LE SOLEIL DE GENTHIN
    Seule (4) Française au milieu de mille Russes, Polonaises, Tchèques et Yougoslaves, je me sentais vraiment perdue. Peu à peu les choses se sont arrangées mais je dois certainement ces « amitiés » qui se sont révélées plus à ma fonction, ma position, qu’à ma personnalité. Je ferai cependant une exception qui m’a révélé un peuple que je ne connaissais pas, que je n’imaginais pas et qui a probablement plus souffert en déportation que les autres nations, parce que ses représentantes ne comprenaient pas cet univers concentrationnaire avec ses lois, ses incertitudes, ses invraisemblances, ses crimes, sa haine et que pour elles, la notion de « liberté » représentait une autre valeur que pour nous, habituées depuis sans doute des millénaires à une vie sédentaire sans de trop grandes improvisations.
    Les tsiganes n’étaient que sept à Genthin, toutes jeunes. Dix-huit à vingt-cinq ans. Toutes sept originaires de Yougoslavie. Elles roulaient de camp en camp depuis plus de trois ans.

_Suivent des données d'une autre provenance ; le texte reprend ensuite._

(** X11.  Any number of calls in a row, in either agent: [limit] never changes,
    [remaining] never exceeds it, [n] calls cost at most [n], the clock is
    read at most twice per call, and under a clock that does not go back
    [reset_at] never moves back. *)
Theorem budget_is_kept (clk : nat -> Q) (n : nat) (rl : t) (tick : nat) :
  (remaining rl <= limit rl)%Z ->
  limit (fst (calls clk n rl tick)) = limit rl
  /\ (remaining (fst (calls clk n rl tick)) <= limit rl)%Z
  /\ (remaining rl - Z.of_nat n <= remaining (fst (calls clk n rl tick)))%Z
  /\ (tick <= snd (calls clk n rl tick) <= tick + 2 * n)%nat
  /\ ((forall i j, (i <= j)%nat -> (clk i <= clk j)%Q) ->
      (reset_at rl <= reset_at (fst (calls clk n rl tick)))%Z).
Proof.
  revert rl tick. induction n as [|n IH]; intros rl tick H.
  - cbn. repeat split; lia.
  - cbn [calls].
    destruct (update_keeps_budget clk rl tick H) as (L & R & D & T & A).
    destruct (update_rate_limit clk rl tick) as [rl1 tick1].
    cbn [fst snd] in L, R, D, T, A.
    destruct (IH rl1 tick1) as (L' & R' & D' & T' & A'); [lia|].
    repeat split; try lia. intro M. specialize (A M). specialize (A' M). lia.
Qed.

(** A budget of two under a clock that advances by 2000 seconds per
    reading: the second call refills. *)
Lemma budget_is_kept_witness :
  calls (fun i => inject_Z (2000 * Z.of_nat i)) 2
        {| limit := 2; remaining := 2; reset_at := 3600 |} 0
  = ({| limit := 2; remaining := 0; reset_at := 3600 |}, 1%nat)
  /\ (remaining
        (fst (calls (fun i => inject_Z (2000 * Z.of_nat i)) 5
                    {| limit := 2; remaining := 2; reset_at := 3600 |} 0))
      <= 2)%Z.
Proof.
  split; [reflexivity|].
  destruct (budget_is_kept (fun i => inject_Z (2000 * Z.of_nat i)) 5
              {| limit := 2; remaining := 2; reset_at := 3600 |} 0)
    as (_ & R & _).
  - cbn. lia.
  - exact R.
Defined.

End BudgetFacts.

(** ** Outbound calls *)

Module CallFacts.

Import Eff EffFacts WeatherAgent Samples Notions More.
Import WeatherFacts.

Section Spends.
Context {Self : Type}.

Lemma spends_weaken {A} (a b a' b' : nat) (m : Eff.M Self A) :
  spends a b m -> a <= a' -> b <= b' -> spends a' b' m.
Proof.
  intros H Ha Hb s rt. destruct (H s rt) as (l & h & ? & ? & ? & ?).
  exists l, h. repeat split; try assumption; lia.
Qed.

Lemma spends_nothing {A} (a b : nat) (m : Eff.M Self A) :
  (forall s rt, llm_calls (snd (m s rt)) = llm_calls rt
                /\ http_calls (snd (m s rt)) = http_calls rt) ->
  spends a b m.
Proof.
  intros H s rt. destruct (H s rt) as [L Hh].
  exists [], []. cbn. repeat split; try assumption; lia.
Qed.

Lemma spends_ret {A} (a b : nat) (x : A) : spends a b (ret x : Eff.M Self A).
Proof. now apply spends_nothing. Qed.

Lemma spends_lift {A} (a b : nat) (r : Result A) :
  spends a b (lift r : Eff.M Self A).
Proof. now apply spends_nothing. Qed.

Lemma spends_get_self (a b : nat) : spends a b (get_self : Eff.M Self Self).
Proof. now apply spends_nothing. Qed.

Lemma spends_put_self (a b : nat) (s : Self) :
  spends a b (put_self s : Eff.M Self unit).
Proof. now apply spends_nothing. Qed.

Lemma spends_time (W : World) (a b : nat) : spends a b (time W : Eff.M Self Q).
Proof. now apply spends_nothing. Qed.

Lemma spends_now_isoformat (W : World) (a b : nat) :
  spends a b (now_isoformat W : Eff.M Self text).
Proof. now apply spends_nothing. Qed.
Definition ptp_get_msg_type (m : rte_mbuf) : Z :=
  if ether_type_of m =? PTP_ETHERTYPE then
    Z.land (byte_at (pkt m) sizeof_rte_ether_hdr) 0x0F
  else if ether_type_of m =? RTE_ETHER_TYPE_VLAN then
    Z.land (byte_at (pkt m) sizeof_ptp_eth_frame) 0x0F
  else -1.

Definition ptp_get_vlan_id (m : rte_mbuf) : Z :=
  if ether_type_of m =? RTE_ETHER_TYPE_VLAN then
    Z.land (rte_be_to_cpu_16 (load16 (pkt m) 14)) 0x0FFF
  else 0.

(** The offset of the PTP header, [None] for the NULL result. *)
Definition get_ptp_header (m : rte_mbuf) : option Z :=
  if ether_type_of m =? PTP_ETHERTYPE then Some sizeof_rte_ether_hdr
  else if ether_type_of m =? RTE_ETHER_TYPE_VLAN then Some sizeof_ptp_eth_frame
  else None.

Definition ptp_packet_process (hz : Z) (s : ptp_session_t) (m : rte_mbuf)
    (rx_tsc realtime_ns now_tsc : Z) : Z * ptp_session_t :=
  if negb (ptp_is_ptp_packet m) then (-1, s)
  else
    let msg_type := ptp_get_msg_type m in
    if msg_type <? 0 then (-1, s)
    else
      let vlan_id := ptp_get_vlan_id m in
      if negb (vlan_id =? rx_vlan_id s) then (-2, s)
      else
        match get_ptp_header m with
        | None => (-1, s)
        | Some o =>
            let hdr := ptp_header_at (pkt m) o in
            if msg_type =? PTP_MSG_SYNC then
              let origin_timestamp :=
                ptp_timestamp_at (pkt m) (o + PTP_HEADER_LEN) in
              let s := ptp_handle_sync s hdr origin_timestamp rx_tsc
                         realtime_ns in
              (0, set_sync_rx_count (wrap64 (sync_rx_count s + 1)) s)
            else if msg_type =? PTP_MSG_DELAY_RESP then
              let receive_timestamp :=
                ptp_timestamp_at (pkt m) (o + PTP_HEADER_LEN) in
              let s := ptp_handle_delay_resp hz s hdr receive_timestamp
                         now_tsc in
              (0, set_delay_resp_rx_count (wrap64 (delay_resp_rx_count s + 1)) s)
            else if msg_type =? PTP_MSG_FOLLOW_UP then (0, s)
            else if msg_type =? PTP_MSG_ANNOUNCE then (0, s)
            else (-4, s)
        end.

(** ** One session as seen by its worker

    The worker of [ptp_worker.c] hands every received PTP frame of the
    session's VLAN to [ptp_packet_process] and calls
    [ptp_state_machine_tick] once per loop iteration. *)

Inductive ptp_event : Type :=
  | EvRx (m : rte_mbuf) (rx_tsc realtime_ns now_tsc : Z)
  | EvTick (env : tx_env) (current_tsc : Z).

Definition session_step (hz : Z) (s : ptp_session_t) (ev : ptp_event) :
  ptp_session_t * option tx_mbuf :=
  match ev with
  | EvRx m rx_tsc realtime_ns now_tsc =>
      (snd (ptp_packet_process hz s m rx_tsc realtime_ns now_tsc), None)
  | EvTick env current_tsc => ptp_state_machine_tick hz s env current_tsc
  end.

(** The session after the events and the Delay_Req buffers sent, oldest
    first. *)
Fixpoint session_run (hz : Z) (s : ptp_session_t) (evs : list ptp_event) :
  ptp_session_t * list tx_mbuf :=
  match evs with
  | [] => (s, [])
  | ev :: evs' =>
      let '(s1, sent) := session_step hz s ev in
      let '(s2, rest) := session_run hz s1 evs' in
      (s2, match sent with Some b => b :: rest | None => rest end)
  end.

(** The sequence id carried by a Delay_Req frame (PTP bytes 30..31). *)
Definition frame_sequence_id (f : list Z) : Z :=
  rte_be_to_cpu_16 (load16 f (sizeof_ptp_eth_frame + 30)).

(** ** [health_types.h] *)

Definition HEALTH_ETH_HEADER_SIZE : Z := 14.
Definition HEALTH_IP_HEADER_SIZE : Z := 20.
Definition HEALTH_UDP_HEADER_SIZE : Z := 8.
Definition HEALTH_UDP_PAYLOAD_OFFSET : Z :=
  HEALTH_ETH_HEADER_SIZE + HEALTH_IP_HEADER_SIZE + HEALTH_UDP_HEADER_SIZE.
Definition HEALTH_DEVICE_HEADER_SIZE : Z := 111.
Definition HEALTH_MINI_HEADER_SIZE : Z := 7.
Definition HEALTH_PORT_DATA_SIZE : Z := 129.
Definition HEALTH_MAX_PORTS : Z := 35.
Definition HEALTH_PKT_SIZE_WITH_HEADER : Z := 1187.
Definition HEALTH_PKT_SIZE_8_PORTS : Z := 1083.
Definition HEALTH_PKT_SIZE_3_PORTS : Z := 438.
Definition STATUS_ENABLE_MANAGER : Z := 0x01.
Definition STATUS_ENABLE_ASSISTANT : Z := 0x03.
Definition HEALTH_MONITOR_EXPECTED_RESPONSES : Z := 2 + 3 + 1.
Definition HEALTH_MONITOR_RESPONSE_VL_IDX_HIGH : Z := 0x11.
Definition HEALTH_MONITOR_RESPONSE_VL_IDX_LOW : Z := 0x84.

Definition DEV_OFF_STATUS_ENABLE : Z := 6.
Definition MCU_OFF_FO_TRANS_TEMP : Z := 48.

(** Big-endian field readers of [health_monitor.c]; [o] is the offset of
    [data] in the buffer. *)
Definition parse_2byte_be (buf : list Z) (o : Z) : Z :=
  wrap16 (Z.lor (Z.shiftl (byte_at buf o) 8) (byte_at buf (o + 1))).

Definition parse_5byte_be (buf : list Z) (o : Z) : Z :=
  wrap64 (Z.lor (Z.lor (Z.lor (Z.lor
    (Z.shiftl (byte_at buf o) 32)
    (Z.shiftl (byte_at buf (o + 1)) 24))
    (Z.shiftl (byte_at buf (o + 2)) 16))
    (Z.shiftl (byte_at buf (o + 3)) 8))
    (byte_at buf (o + 4))).

Definition parse_6byte_be (buf : list Z) (o : Z) : Z :=
  wrap64 (Z.lor (Z.lor (Z.lor (Z.lor (Z.lor
    (Z.shiftl (byte_at buf o) 40)
    (Z.shiftl (byte_at buf (o + 1)) 32))
    (Z.shiftl (byte_at buf (o + 2)) 24))
    (Z.shiftl (byte_at buf (o + 3)) 16))
    (Z.shiftl (byte_at buf (o + 4)) 8))
    (byte_at buf (o + 5))).

Module Dev.

Record health_device_info : Type := Build_health_device_info {
  device_id : Z;
  operation_type : Z;
  config_type : Z;
  frame_length : Z;
  status_enable : Z;
  status_addr : Z;
  tx_total_count : Z;
  rx_total_count : Z;
  tx_err_total_count : Z;
  rx_err_total_count : Z;
  heartbeat : Z;
  device_id2 : Z;
  port_count : Z;
  token_bucket_status : Z;
  sw_mode : Z;
  vendor_id : Z;
  auto_mac_update : Z;
  upstream_mode : Z;
  sw_ip_major : Z;
  sw_ip_minor : Z;
  sw_ip_patch : Z;
  es_ip_major : Z;
  es_ip_minor : Z;
  es_ip_patch : Z;
  sw_input_fifo_size : Z;
  pkt_pro_fifo_size : Z;
  sw_output_fifo_size : Z;
  hp_fifo_size : Z;
  lp_fifo_size : Z;
  be_fifo_size : Z;
  tod_ns : Z;
  tod_sec : Z;
  eth_wrong_dev_cnt : Z;
  eth_wrong_op_cnt : Z;
  eth_wrong_type_cnt : Z;
  fpga_voltage : Z;
  fpga_temp : Z;
  config_id : Z
}.

Definition zero : health_device_info :=
  Build_health_device_info 0 0 0 0 0 0 0 0 0 0 0 0 0 0 0 0 0 0 0 0 0 0 0 0 0
    0 0 0 0 0 0 0 0 0 0 0 0 0.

Décharnées, hallucinées, ahuries, elles vivaient pratiquement en communauté, repliées sur elles-mêmes, rejetées, cela va sans dire, par l’ensemble des autres détenues comme une vermine particulièrement néfaste. Dès qu’il y avait un vol on accusait les tsiganes, comme on les rendait responsables des appels prolongés pour retard, des réveils anticipés, en un mot de tous les désagréments supplémentaires inventés pour nous affaiblir, nous humilier. Les premières à dénoncer les tsiganes étaient bien entendu leurs « compatriotes » yougoslaves. Je savais, en les regardant dans les rangs, qu’elles ne tiendraient plus longtemps. Leur survie pouvait s’évaluer en semaines et non plus en mois comme pour le reste du Kommando. Trop méfiantes pour se présenter à l’infirmerie, c’était à moi de me débrouiller pour les y faire entrer. L’une après l’autre. Mais l’affaire était urgente.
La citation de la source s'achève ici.